OP hasn't been back since 2010.
_Posted via Mobile Device_


----------



## Accipiter777 (Jul 22, 2011)

Wow. Heck of a zombie thread!


----------



## usmarriedguy (Dec 9, 2013)

Duh, I did not notice. I wish people would not pull up these old threads.


----------



## Debi43 (Oct 4, 2015)

I think it's the filth that gets them excited, I see normal porn has expanded to freakier and freakier sex. It's the unknown. I dated a man obsessed with dating sites, and porn, I finally had to leave. The more I tried to control it, the worse he was. I still miss him at times, but not enough to tolerate his disrespect.


----------



## Debi43 (Oct 4, 2015)

Accipiter777 said:


> To the original poster... How would you like your husband to handle his sexual desire? Just because YOU don't desire sex, doesnt mean he does not.
> 
> I'd love to hear his side of the story.

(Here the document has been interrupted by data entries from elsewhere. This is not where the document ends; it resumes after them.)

(* ===== verification/Authz.v ===== *)
(** Tool authorization of agent-harness ([harness/authz]): tool manifests and
    agent profiles, the kill switch with its ten-second cache, the policy
    resolver's five-set intersection, and the second check made when a tool is
    actually called. *)
From S2P Require Import Prelude PyStr Json Contracts Wire.

(** ** Parameter models (contracts/tools.py) *)

(* @ harness/authz/manifest.py:29-34 PARAMS_MODELS *)
Inductive ParamsModel :=
  | GetLeaveBalanceParams | SubmitLeaveRequestParams | AdjustPayrollParams | SearchPublicFaqParams.

#[export] Instance ParamsModel_enum : StrEnum ParamsModel := {
  enum_value m := match m with
                  | GetLeaveBalanceParams => "GetLeaveBalanceParams"
                  | SubmitLeaveRequestParams => "SubmitLeaveRequestParams"
                  | AdjustPayrollParams => "AdjustPayrollParams"
                  | SearchPublicFaqParams => "SearchPublicFaqParams" end;
  enum_members := [GetLeaveBalanceParams; SubmitLeaveRequestParams; AdjustPayrollParams;
                   SearchPublicFaqParams] }.

Section Params.
  Context `{Pydantic}.

(** [model_validate(raw).model_dump(mode="json")]. *)
(* @ contracts/tools.py:17-41 GetLeaveBalanceParams, SubmitLeaveRequestParams, AdjustPayrollParams, SearchPublicFaqParams *)
Definition validate_params (m : ParamsModel) : json → option pydict :=
  match m with
  | GetLeaveBalanceParams => d_obj ["employee_id"] (fun kvs =>
      e ← required "employee_id" d_str kvs; Some [("employee_id", JStr e)])
  | SubmitLeaveRequestParams => d_obj ["employee_id"; "leave_days"; "start_date"] (fun kvs =>
      e ← required "employee_id" d_str kvs;
      n ← required "leave_days" (fun j => z ← lax_int j; if (0 <? z)%Z then Some z else None) kvs;
      d ← required "start_date" lax_date kvs;
      Some [("employee_id", JStr e); ("leave_days", JInt n); ("start_date", JStr d)])
  | AdjustPayrollParams => d_obj ["employee_id"; "adjustment_percent"; "reason"] (fun kvs =>
      e ← required "employee_id" d_str kvs;
      p ← required "adjustment_percent" lax_float kvs;
      r ← required "reason" d_str kvs;
      Some [("employee_id", JStr e); ("adjustment_percent", JFloat p); ("reason", JStr r)])
  | SearchPublicFaqParams => d_obj ["query"] (fun kvs =>
      q ← required "query" d_str kvs; Some [("query", JStr q)])
  end.

(** Validation keeps a string field as it is. *)
Lemma validate_params_str m raw params k :
  validate_params m (JObj raw) = Some params → k ∈ ["employee_id"; "query"; "reason"] →
  ∀ v, dict_get k params = Some v → dict_get k raw = Some v.
Proof.
  intros Hv Hk v. unfold validate_params, d_obj in Hv.
  assert (Hreq : ∀ n s, required n d_str raw = Some s → dict_get n raw = Some (JStr s)).
  { intros n s Hr. unfold required in Hr. apply bind_Some in Hr as (j & -> & Hj).
    by destruct j; simplify_eq/=. }
  destruct m; (destruct (only_keys _ _); [|done]); repeat (apply bind_Some in Hv as (? & ? & Hv));
    injection Hv as <-; repeat (apply elem_of_cons in Hk as [->|Hk]); try by apply elem_of_nil in Hk.
  all: cbn; intros; simplify_eq/=; eauto.
Qed.
End Params.

(** ** manifest.py *)

(* @ harness/authz/manifest.py:41-43 EscalationRule *)
Record EscalationRule := MkEscalationRule {
  er_condition : string;
  er_approver_permission : string
}.
#[export] Instance eta_EscalationRule : EtaRec EscalationRule := fun x =>
  MkEscalationRule (er_condition x) (er_approver_permission x).

(* @ harness/authz/manifest.py:51-81 ToolManifestEntry *)
Record ToolManifestEntry := MkToolManifestEntry {
  tm_name : string;
  tm_kind : ToolKind;
  tm_audience : list Audience;
  tm_risk_level : RiskLevel;
  tm_description_for_model : string;
  tm_parameters_schema : string;
  tm_domain : string;
  tm_business_action : string;
  tm_required_permissions : list string;
  tm_data_scope : DataScope;
  tm_scope_param : option string;
  tm_required_scopes_for_token_exchange : list string;
  tm_escalate_to_high_when : list EscalationRule;
  tm_approver_permission : option string;
  tm_cacheable : bool
}.
#[export] Instance eta_ToolManifestEntry : EtaRec ToolManifestEntry := fun x =>
  MkToolManifestEntry (tm_name x) (tm_kind x) (tm_audience x) (tm_risk_level x)
    (tm_description_for_model x) (tm_parameters_schema x) (tm_domain x) (tm_business_action x)
    (tm_required_permissions x) (tm_data_scope x) (tm_scope_param x)
    (tm_required_scopes_for_token_exchange x) (tm_escalate_to_high_when x)
    (tm_approver_permission x) (tm_cacheable x).

(* @ harness/authz/manifest.py:83-85 ToolManifestEntry.parameters_model *)
Definition parameters_model {S} (tool : ToolManifestEntry) : py S ParamsModel :=
  match enum_of_string (tm_parameters_schema tool) with
  | Some m => ret m
  | None => raise (KeyError (tm_parameters_schema tool))
  end.

(* @ harness/authz/manifest.py:87-100 ToolManifestEntry.approver_permission_for *)
Definition approver_permission_for (tool : ToolManifestEntry) (risk_level : RiskLevel) : option string :=
  if decide (risk_level ≠ HIGH) then None
  else if opt_truthy (tm_approver_permission tool) then tm_approver_permission tool
  else match tm_escalate_to_high_when tool with
       | rule :: _ => Some (er_approver_permission rule)
       | [] => None
       end.

Definition audience_in (a : Audience) (l : list Audience) : bool := existsb (fun x => bool_decide (x = a)) l.

(** The files of the tools directory in path order, each one parsed or the
    exception its YAML or its validation raised. *)
(* @ harness/authz/manifest.py:103-118 load_tool_manifests *)
Definition load_tool_manifests {S} (files : list (exn + ToolManifestEntry)) (audience : Audience)
    : py S (list (string * ToolManifestEntry)) :=
  let! entries := foldM (fun entries file =>
    match file with
    | inl e => raise e
    | inr entry => if audience_in audience (tm_audience entry)
                   then ret (dict_set (tm_name entry) entry entries) else ret entries
    end) [] files in
  match entries with
  | [] => raise (ManifestLoadError (enum_value audience))
  | _ => ret entries
  end.

(** ** agent_profile.py *)

(* @ harness/authz/agent_profile.py:35-56 AgentProfile *)
Record AgentProfile := MkAgentProfile {
  ap_agent_id : string;
  ap_audience : Audience;
  ap_allowed_tools : list string;
  ap_cacheable : bool;
  ap_cache_ttl_seconds : Z;
  ap_max_iterations : Z
}.
#[export] Instance eta_AgentProfile : EtaRec AgentProfile := fun x =>
  MkAgentProfile (ap_agent_id x) (ap_audience x) (ap_allowed_tools x) (ap_cacheable x)
    (ap_cache_ttl_seconds x) (ap_max_iterations x).

(* @ harness/authz/agent_profile.py:59-73 load_agent_profiles *)
Definition load_agent_profiles {S} (files : list (exn + AgentProfile)) (audience : Audience)
    : py S (list (string * AgentProfile)) :=
  foldM (fun profiles file =>
    match file with
    | inl e => raise e
    | inr profile => if decide (ap_audience profile ≠ audience) then ret profiles
                     else ret (dict_set (ap_agent_id profile) profile profiles)
    end) [] files.

(** ** killswitch.py *)

(** The monotonic clock and [GET] on the control database. *)
Class KillswitchEnv (X : Type) := {
  monotonic : X → float64;
  redis_get : string → py X (option string)
}.

(* @ harness/authz/killswitch.py:18-21 KillswitchChecker.__init__ *)
Record KillswitchState (X : Type) := MkKillswitchState {
  ks_cache : gmap string (bool * float64);
  ks_ext : X
}.
Arguments MkKillswitchState {X}.
Arguments ks_cache {X}.
Arguments ks_ext {X}.
#[export] Instance eta_KillswitchState {X} : EtaRec (KillswitchState X) := fun x =>
  MkKillswitchState (ks_cache x) (ks_ext x).

(* @ harness/authz/killswitch.py:14-14 CACHE_TTL_SECONDS *)
Definition CACHE_TTL_SECONDS : float64 := f64_of_Z 10.

Section Killswitch.
  Context {X : Type} `{KillswitchEnv X}.

(** [value in (b"disabled", "disabled")]. *)
Definition says_disabled (value : option string) : bool :=
  match value with Some v => String.eqb v "disabled" | None => false end.

(* @ harness/authz/killswitch.py:23-31 KillswitchChecker._is_disabled *)
Definition is_disabled (key : string) : py (KillswitchState X) bool :=
  let! now := gets (fun s => monotonic (ks_ext s)) in
  let! cached := gets (fun s => ks_cache s !! key) in
  let read :=
    let! value := zoom ks_ext (fun x s => s <| ks_ext := x |>) (redis_get key) in
    let disabled := says_disabled value in
    modify (fun s => s <| ks_cache ::= <[key := (disabled, now)]> |>) ;!
    ret disabled in
  match cached with
  | Some (disabled, at_) =>
      if f64_ltb (f64_sub now at_) CACHE_TTL_SECONDS then ret disabled else read
  | None => read
  end.

(* @ harness/authz/killswitch.py:33-34 KillswitchChecker.is_tool_disabled *)
Definition is_tool_disabled (tool_name : string) : py (KillswitchState X) bool :=
  is_disabled ("killswitch:tool:" +:+ tool_name).

(* @ harness/authz/killswitch.py:36-37 KillswitchChecker.is_agent_disabled *)
Definition is_agent_disabled (agent_id : string) : py (KillswitchState X) bool :=
  is_disabled ("killswitch:agent:" +:+ agent_id).
End Killswitch.

(** ** records.py *)

(* @ harness/authz/records.py:29-35 AuthzDecisionRecord *)
Record AuthzDecisionRecord := MkAuthzDecisionRecord {
  adr_tool_name : string;
  adr_decision : string;
  adr_deny_reason : option string;
  adr_missing_permissions : list string;
  adr_data_scope : option string;
  adr_scope_satisfied : option bool
}.
#[export] Instance eta_AuthzDecisionRecord : EtaRec AuthzDecisionRecord := fun x =>
  MkAuthzDecisionRecord (adr_tool_name x) (adr_decision x) (adr_deny_reason x)
    (adr_missing_permissions x) (adr_data_scope x) (adr_scope_satisfied x).

(** ** scope_check.py *)

(* @ harness/authz/scope_check.py:17-24 apply_scope_default *)
Definition apply_scope_default (params : pydict) (scope_param : string) (employee_id : option string)
    : pydict :=
  if opt_truthy employee_id && negb (opt_json (dict_get scope_param params))
  then dict_set scope_param (j_opt_str employee_id) params
  else params.

(* @ harness/authz/scope_check.py:27-42 check_scope *)
Definition check_scope `{FloatRepr} (params : pydict) (scope_param : string) (constraint : ScopeConstraint)
    : option string :=
  match sc_allowed_ids constraint with
  | None => None
  | Some allowed =>
      let value := from_option id JNull (dict_get scope_param params) in
      if json_in_strs value allowed then None
      else Some (scope_param +:+ "=" +:+ json_repr value +:+ " is outside the caller's "
                 +:+ enum_value (sc_data_scope constraint) +:+ " scope for this tool")
  end.

(** ** policy_resolver.py *)

Section Resolver.
  Context {X : Type} `{KillswitchEnv X, Pydantic}.

(** [ScopeConstraint(allowed_ids=l)]: the ids are strings. *)
Definition make_constraint {S} (tool : ToolManifestEntry) (p : string) (allowed : option (list json))
    : py S (option ScopeConstraint) :=
  match allowed with
  | None => ret (Some (MkScopeConstraint (tm_data_scope tool) p None))
  | Some l => match mapM d_str l with
              | Some ids => ret (Some (MkScopeConstraint (tm_data_scope tool) p (Some ids)))
              | None => raise (ValidationError (validation_text "ScopeConstraint" (JArr l)))
              end
  end.

(* @ harness/authz/policy_resolver.py:36-65 _resolve_scope_constraint *)
Definition resolve_scope_constraint {S} (tool : ToolManifestEntry) (ctx : AuthorizationContext)
    : py S (option ScopeConstraint) :=
  match tm_scope_param tool with
  | None => ret None
  | Some p =>
      let own := match ctx_employee_id ctx with
                 | Some e => if String.eqb e "" then [] else [JStr e]
                 | None => []
                 end in
      match tm_data_scope tool with
      | SELF => make_constraint tool p (Some own)
      | TEAM =>
          let team := match dict_get "team_member_ids" (ctx_scope_context ctx) with
                      | Some (JArr l) => l
                      | _ => []
                      end in
          make_constraint tool p (Some (team ++ own))
      | DEPARTMENT | TENANT => make_constraint tool p None
      end
  end.

Definition empty_decision : PolicyDecision := MkPolicyDecision [] [] [].

Definition deny (acc : PolicyDecision) (name reason : string) (missing : list string) : PolicyDecision :=
  acc <| pd_denials ::= fun l => l ++ [MkDenial name reason missing] |>.

Definition missing_permissions (tool : ToolManifestEntry) (ctx : AuthorizationContext) : list string :=
  List.filter (fun p => negb (str_in p (ctx_permissions ctx))) (tm_required_permissions tool).

(* @ harness/authz/policy_resolver.py:98-134 YamlPolicyResolver.resolve: one candidate *)
Definition decide_tool (ctx : AuthorizationContext) (acc : PolicyDecision) (tool : ToolManifestEntry)
    : py (KillswitchState X) PolicyDecision :=
  match missing_permissions tool ctx with
  | (_ :: _) as missing => ret (deny acc (tm_name tool) "missing required permissions" missing)
  | [] =>
      if bool_decide (tm_kind tool = MUTATION) && negb (ctx_allow_mutations ctx)
      then ret (deny acc (tm_name tool) "mutations are not allowed for this request" [])
      else
        let! tool_off := is_tool_disabled (tm_name tool) in
        if tool_off : bool then ret (deny acc (tm_name tool) "tool disabled by killswitch" [])
        else
          let! agent_off := is_agent_disabled (ctx_agent_id ctx) in
          if agent_off : bool then ret (deny acc (tm_name tool) "agent disabled by killswitch" [])
          else
            let! constraint := resolve_scope_constraint tool ctx in
            match constraint with
            | None => ret (acc <| pd_allowed_tools ::= fun l => l ++ [tm_name tool] |>)
            | Some c =>
                match sc_allowed_ids c with
                | Some [] => ret (deny acc (tm_name tool) "no scope identity available for this tool" [])
                | _ => ret (acc <| pd_allowed_tools ::= fun l => l ++ [tm_name tool] |>
                                <| pd_scope_constraints ::= dict_set (tm_name tool) c |>)
                end
            end
  end.

Definition candidates (tool_manifests : list (string * ToolManifestEntry)) (profile : AgentProfile)
    : list ToolManifestEntry :=
  omap (fun name => dict_get name tool_manifests) (ap_allowed_tools profile).

(* @ harness/authz/policy_resolver.py:80-138 YamlPolicyResolver.resolve *)
Definition resolve (tool_manifests : list (string * ToolManifestEntry))
    (agent_profiles : list (string * AgentProfile)) (ctx : AuthorizationContext)
    : py (KillswitchState X) PolicyDecision :=
  match dict_get (ctx_agent_id ctx) agent_profiles with
  | None => ret empty_decision
  | Some profile => foldM (decide_tool ctx) empty_decision (candidates tool_manifests profile)
  end.
End Resolver.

Maybe she'd be interested in sex with him, if he were interested in sex with "her" I was ready anytime, my ex still obsessed over porn and those fake women on dating sites. I'll never go back, and believe, he's tried to get me back. >


----------



## sandyj (Mar 19, 2016)

SimplyAmorous said:


> Being a married man with a 2nd child on the way, he should NOT be on dating sites, this is #1, he is wrong here & this needs to stop. This is outragously disrespectful to you & the children and can only lead to bad things.
> 
> The porn I am going to be a little less nasty about. I am a wife who enjoys it myself (the softer stuff), In fact if my husband all of a sudden got religious and wanted me to quit watching it, I would have a problem !
> 
> ...


I have had similar experiences. Personally, Porn is ridiculous and has unrealistic expectations. I use to laugh at it because of how fake it is. I have a husband who sneaks and lies . He closes up the lap top when I enter the room, his name is attached to nearly every porn site out there. He downloads videos of mothers and sons, sisters and brothers and so on. Any thing with women masturbation and lesbians( which are not real lesbians because real lesbians don't put a show on for men). Anyway, he twists things back to me saying that I am the freak. I saw his name and email on a 13 and under site and another 13 plus site. Teens masturbating and trash like that. He gets extremely angry if I mention porn or anything humorous towards it. He gets angry when I mention the name of the sites that I know he is listed on. I have picked up his nasty semen stained underpants he hid under the bed and the list goes on. He has emphysema, and is an amputee and I feel pity for him or I would probably kill him. I don't care what he watches but don't twist it around on me . He was also accused of forcing his sister into sex at a very young age. Of course, he denies that . I am just waiting for a cheap place and I am out of here.